A lot of employees will jump for joy at the possibility of having a longer weekend, and companies have recently started doing serious experiments on new schedules. Various companies from the online fundraising platform Kickstarter to Unilever in New Zealand are doing pilots for a short work week in order to test productivity and examine what problems arise in a short four-day work week.

“It’s not going to go away,” said Evan Lou, a member of the California Democratic Legislature and one of the bill’s authors. After the epidemic workers want more flexible schedules and there are companies competing for workers in the crowded labor market that are adapting to this demand, he told him.

California is home to some of the largest technology companies in the world and is the most populous state in the United States, with about 39 million inhabitants. Two-hour workers who are longer hours at work will be paid 150% for overtime.

Earlier this month the California Chamber of Commerce addressed the bill and said that if implemented, it would result in much higher transaction costs.

Requiring companies to pay the same amount of money for one less work day would not be welcomed said Nicholas Bloom, a professor of economics at Stanford University. “Jobs will move to Nevada or Oregon, and workers will not be able to get a pay raise for many years,” he said.

The four-day work week is a topic that has been discussed for months, and there are already companies and municipalities that define a work week of 32 as a full-time job. During the Great Depression, companies reduced the number of hours worked because there was so little work.
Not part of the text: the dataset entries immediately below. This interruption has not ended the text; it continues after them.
Lemma string_header_first_character_witness :
  exists d req hdrs ip ts m u p st sz rf ua,
    loads Edge.host Edge.string_header_line = Ret (PDict d) /\
    dict_get d "request" (PDict []) = PDict req /\
    dict_get req "headers" (PDict []) = PDict hdrs /\
    Edge.string_header_out = clf_template ip ts m u p st sz rf ua /\
    (forall c s, dict_lookup hdrs "User-Agent" = Some (PStr (String c s)) ->
       ua = substring 0 (utf8_width c) (String c s) /\
       (utf8_width c = 1%nat -> ua = String c EmptyString)) /\
    (forall c s, dict_lookup hdrs "Referer" = Some (PStr (String c s)) ->
       rf = substring 0 (utf8_width c) (String c s) /\
       (utf8_width c = 1%nat -> rf = String c EmptyString)).
Proof.
  apply (string_header_first_character Edge.host Edge.string_header_line).
  reflexivity.
Defined.

Lemma getitem0_unsubscriptable (x : pyval) :
  is_subscriptable x = false -> py_getitem0 x = Raise TypeError.
Proof. destruct x; simpl; intros H; try reflexivity; discriminate H. Qed.

(** X7.  A number other than zero, or [true], stored under [User-Agent]
    in the headers of an access record passes the truth test and cannot be
    indexed: [TypeError] leaves the converter and the driver stops at that
    line. *)
Theorem unsubscriptable_header_escapes
    (P : Platform) (line : string) (d req hdrs : list (string * pyval))
    (dt : datetime) (x : pyval) :
  loads P line = Ret (PDict d) ->
  dict_lookup d "logger" = Some (PStr "http.log.access.log0") ->
  dict_get d "request" (PDict []) = PDict req ->
  fromtimestamp P (dict_get d "ts" (PInt 0)) = Ret dt ->
  dict_get req "headers" (PDict []) = PDict hdrs ->
  dict_lookup hdrs "User-Agent" = Some x ->
  py_truthy x = true ->
  is_subscriptable x = false ->
  json_to_clf P line = Raise TypeError /\
  forall raw rest, strip P raw = line ->
                   main P (raw :: rest) = ([], Some TypeError).
Proof.
  intros Hload Hlog Hreq Hdt Hhdr Hua T S.
  assert (E : json_to_clf P line = Raise TypeError).
  { apply json_to_clf_raises. split; [| reflexivity].
    rewrite (json_to_clf_try_access P line d req Hload Hlog Hreq).
    rewrite Hdt, Hhdr. simpl bind at 1.
    rewrite first_header_dict, (dict_get_found _ _ _ _ Hua), T.
    now rewrite (getitem0_unsubscriptable x S). }
  split; [exact E |].
  intros raw rest <-. now apply main_raise.
Qed.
When Richard Nixon was vice president of the United States, he estimated that Americans would at some point stop working five days a week.

Research: Mixed results

A study on the effectiveness of the shortened weeks found mixed results. Economic studies in Germany and France found that reducing the number of working hours did not increase the number of workers. On the other hand, a 2013 study on private companies in Belgium found that workers who worked 25 to 35 hours a week were more productive than those who worked more or less than that.

Many employers are not enthusiastic about the idea. A recent survey of 459 companies, mostly technology companies, found that 90% of companies did not plan to adopt a four-day work week, according to the research firm Sequoia, which conducted the study. In 2019, Microsoft discontinued an experiment in a four-day work week in Japan after five weeks.

Most tech workers say they work well over 40 hours a week, so reducing their hours to 32 can be complex, says Kyle Holm, who advises Sequoia to his clients on wages and benefits. Employees who receive a salary are usually not entitled to an increased pay for overtime.

According to him, many companies have already adapted themselves to the preferences of the employees by offering hybrid schedules in which the employees come to the offices only three times a week.

The idea of ​​a four-day work week, unsurprisingly, is popular with employees. A survey of more than 1,000 people conducted by Qualtrics, a software software company in the cloud, found that 92% of people would support a four-day work week, and 37% of people would be willing to take a 5% pay cut for extra free time. Many also acknowledged the shortcomings of the idea and nearly three-quarters of respondents said they would work longer hours than that anyway.

Not easier

Buffer, a company that makes social media marketing software, adopted a four-day work week in 2020 after internal surveys showed employees wanted more time off work, said Nicole Miller, the company’s human resources manager. Buffer, which remotely employs a team of nearly 90 workers, did not reduce wages despite the change in hours.

The company tracked fertility indices and found that employees do more in less time, Miller said. For example, engineers wrote more lines of code in November 2020 working shorter weeks than they did in November 2019 in a five-day work week. During the short work week, Buffer employees are given the flexibility to work four longer days and reach 32 hours or five short days.

“It really makes those four days a little more intense,” Miller said. “There’s some misconception that it’s somehow easier or involves less stress.”